Author : Robert J. Lieber
Publisher : Yale University Press
Page : 263 pages
File Size : 54,9 Mb
Release : 2022-09-20
Category : Political Science
ISBN : 9780300268782

Get Book

Indispensable Nation by Robert J. Lieber Pdf

A clear-eyed analysis of the role the United States should play in the world as it exists today The United States remains “the indispensable nation.” In this book, the distinguished international relations theorist and foreign policy specialist Robert Lieber argues that in a world full of revisionist powers, America’s role is more important than ever. No other country is capable of playing that role. America remains the essential pillar of the postwar liberal order. It is a center of both political and financial stability, and it promotes important values that the revisionist powers do not.

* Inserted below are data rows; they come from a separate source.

Lemma map_page_ok frames n s a : 0 <= a < 8 ->
  mapped t0 frames (4 + n) s -> map fst frames = map test_pages (range 0 a) ->
  exists f s', map_page (test_pages 0) frames a s = (Ok (frames ++ [(test_pages a, f)]), s') /\
    mapped t0 (frames ++ [(test_pages a, f)]) n s'.
Proof using All.
  intros Ha Hm Hf. pose proof (test_address a Ha) as Hc. unfold map_page.
  rewrite test_pages_start by lia. replace (0x500000000 + 0 * PAGE_SIZE + a * PAGE_SIZE) with (0x500000000 + a * PAGE_SIZE) by lia.
  rewrite bind_chk by (unfold canonical in Hc; lia).
  rewrite (bind_expect _ (0x500000000 + a * PAGE_SIZE)) by by apply VirtAddr_new_canonical.
  rewrite (bind_expect _ (test_pages a)).
  2: { unfold from_start_address. by replace (_ mod PAGE_SIZE =? 0) with true by (unfold PAGE_SIZE; dlia). }
  destruct (create_mapped t0 frames n s (test_pages a) (Some (Z.lor PRESENT WRITABLE)) Hm) as (f & s' & E & Hm' & _).
  - rewrite Hf. intros (i & Heq & Hi%elem_of_range)%list_elem_of_fmap. apply test_pages_inj in Heq; lia.
  - by apply Hfree.
  - exists f, s'. by rewrite (bind_ok _ _ _ _ _ E).
Qed.

Lemma map_pages_loop k a frames n s : Z.of_nat k = 8 - a -> 0 <= a ->
  mapped t0 frames (4 * k + n) s -> map fst frames = map test_pages (range 0 a) ->
  exists frames' s', for_fold (range a 8) frames (map_page (test_pages 0)) s = (Ok frames', s') /\
    mapped t0 frames' n s' /\ map fst frames' = map test_pages (range 0 8).
Proof using All.
  revert a frames s. induction k as [|k IH]; intros a frames s Hk Ha Hm Hf.
  - assert (a = 8) as -> by lia. exists frames, s. by rewrite range_nil by lia.
  - rewrite range_cons by lia. cbn [for_fold].
    destruct (map_page_ok frames (4 * k + n) s a) as (f & s1 & E & Hm1); [lia| |done|].
    { by replace (4 + (4 * k + n))%nat with (4 * S k + n)%nat by lia. }
    rewrite (bind_ok _ _ _ _ _ E). apply IH; [lia|lia|done|].
    rewrite range_snoc by lia. rewrite !map_app. by rewrite Hf.
Qed.

Lemma verify_loop frames n l s : mapped t0 frames n s ->
  (forall x, x ∈ l -> x.2 ∈ frames /\ 0 <= x.1 < 2 ^ 64) ->
  exists s', for_do l write_and_verify s = (Ok tt, s') /\ mapped t0 frames n s'.
Proof.
  revert s. induction l as [|x l IH]; intros s Hm Hl; [by exists s|]. cbn [for_do].
  destruct (Hl x) as [Hx Hr]; [by left|].
  destruct (write_and_verify_ok t0 frames n s x Hm Hx Hr) as (s1 & E & Hm1). rewrite (bind_ok _ _ _ _ _ E).
  apply IH; [done|]. intros y Hy. apply Hl. by right.
Qed.

Lemma remove_loop frames n s : mapped t0 frames (length frames + n) s ->
  (forall x, x ∈ frames -> translate t0 x.1 = Unmapped) ->
  exists s', for_do frames (fun x => remove_mapped_frame x.1) s = (Ok tt, s') /\ mapped t0 [] n s'.
Proof.
  revert s. induction frames as [|[p f] frames IH]; intros s Hm Hu; [by exists s|]. cbn [for_do fst].
  destruct (remove_mapped t0 frames (length frames + n) s p f Hm) as (s1 & E & Hm1); [apply (Hu (p, f)); by left|].
  rewrite (bind_ok _ _ _ _ _ E). apply IH; [done|]. intros x Hx. apply Hu. by right.
Qed.

Lemma test_contiguous_mapping_ok n s : mapped t0 [] (40 + n) s ->
  exists s', test_contiguous_mapping s = (Ok tt, s') /\ mapped t0 [] n s'.
Proof using All.
  intros Hm. unfold test_contiguous_mapping. rewrite bind_test_page.
  destruct (map_pages_loop 8 0 [] (8 + n) s) as (frames & s1 & E1 & Hm1 & Hf); [done|done|done|done|].
  rewrite (bind_ok _ _ _ _ _ E1).
  assert (length frames = 8%nat) as Hlen by (by rewrite <- (length_map fst), Hf).
  destruct (verify_loop frames (8 + n) (zip (range 0 (len frames)) frames) s1 Hm1) as (s2 & E2 & Hm2).
  { intros [i x] Hx. pose proof (elem_of_zip_l _ _ _ _ Hx) as Hi%elem_of_range.
    unfold len in Hi. rewrite Hlen in Hi. cbn. split; [by eapply elem_of_zip_r|lia]. }
  rewrite (bind_ok _ _ _ _ _ E2). apply remove_loop; [by rewrite Hlen|].
  intros x Hx%(list_elem_of_fmap_2 fst). change (x.1 ∈ map fst frames) in Hx. rewrite Hf in Hx. apply list_elem_of_fmap in Hx as (i & -> & Hi%elem_of_range).
  by apply Hfree.
Qed.
End contiguous.

Lemma paging_tests_pass n t vm :
  (forall t p f flags, translate t p = Mapped f flags -> pte_flags t p = Some flags) ->
  Z.land PRESENT WRITABLE <> WRITABLE ->
  ready (55 + n) (vm_frames vm) -> slots_ok vm ->
  (forall i, 0 <= i < 8 -> translate t (test_pages i) = Unmapped) ->
  exists s', in_a_row (map body (paging_tests pte_flags)) (t, vm) = (Ok tt, s') /\ mapped t [] n s'.
Proof.
  intros Hpte Hdis Hr Hs Hfree. pose proof (Hfree 0 ltac:(lia)) as Hp0.
  assert (mapped t [] (55 + n) (t, vm)) as Hm by (by apply empty_mapped).
  unfold in_a_row. cbn [map for_do paging_tests body].
  destruct (test_remove_mapped_frame_ok t (50 + n) (t, vm) Hm Hp0) as (s1 & E1 & Hm1). rewrite (bind_ok _ _ _ _ _ E1).
  destruct (test_basic_map_and_translate_ok t (45 + n) s1 Hm1 Hp0) as (s2 & E2 & Hm2). rewrite (bind_ok _ _ _ _ _ E2).
  destruct (test_update_permissions_ok t (40 + n) s2 Hm2 Hp0 Hpte Hdis) as (s3 & E3 & Hm3). rewrite (bind_ok _ _ _ _ _ E3).
  destruct (test_contiguous_mapping_ok t Hfree n s3 Hm3) as (s4 & E4 & Hm4). rewrite (bind_ok _ _ _ _ _ E4).
  by exists s4.
Qed.
End paging_suite.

Not beholden to any particular theory, this is a clear-eyed analysis of the role the United States should play in the world as it exists today.

Hanging Charley Flinn

Author : Matthew S. Bernstein
Publisher : University of New Mexico Press
Page : 224 pages
File Size : 53,9 Mb
Release : 2023-10-01
Category : History
ISBN : 9780826365057

Get Book

Hanging Charley Flinn by Matthew S. Bernstein Pdf

Charley Flinn, otherwise known as “Mortimer,” was the craftiest criminal in frontier California. Upon his release from San Quentin State Prison in 1863, Mortimer quickly made up for lost time. He formed a gang of robbers in Virginia City, led a prison break in Northern California, and became the most wanted man in the Bay Area. Boldly outwitting both the police and the press, including the young investigative reporter Mark Twain, Mortimer escalated to wilder and wilder heists. But when he fell for a devious femme fatale, Mortimer’s crimes took a darker turn. Matthew Bernstein paints the Old West in all its terrible glory, where desperadoes tangle with crooked detectives, bloodthirsty posses, and sultry seductresses. Throughout it all, Charley Flinn keeps up a breakneck speed, committing hundreds of crimes before his love for a treacherous woman and his own violent nature lead him to a fitting climax.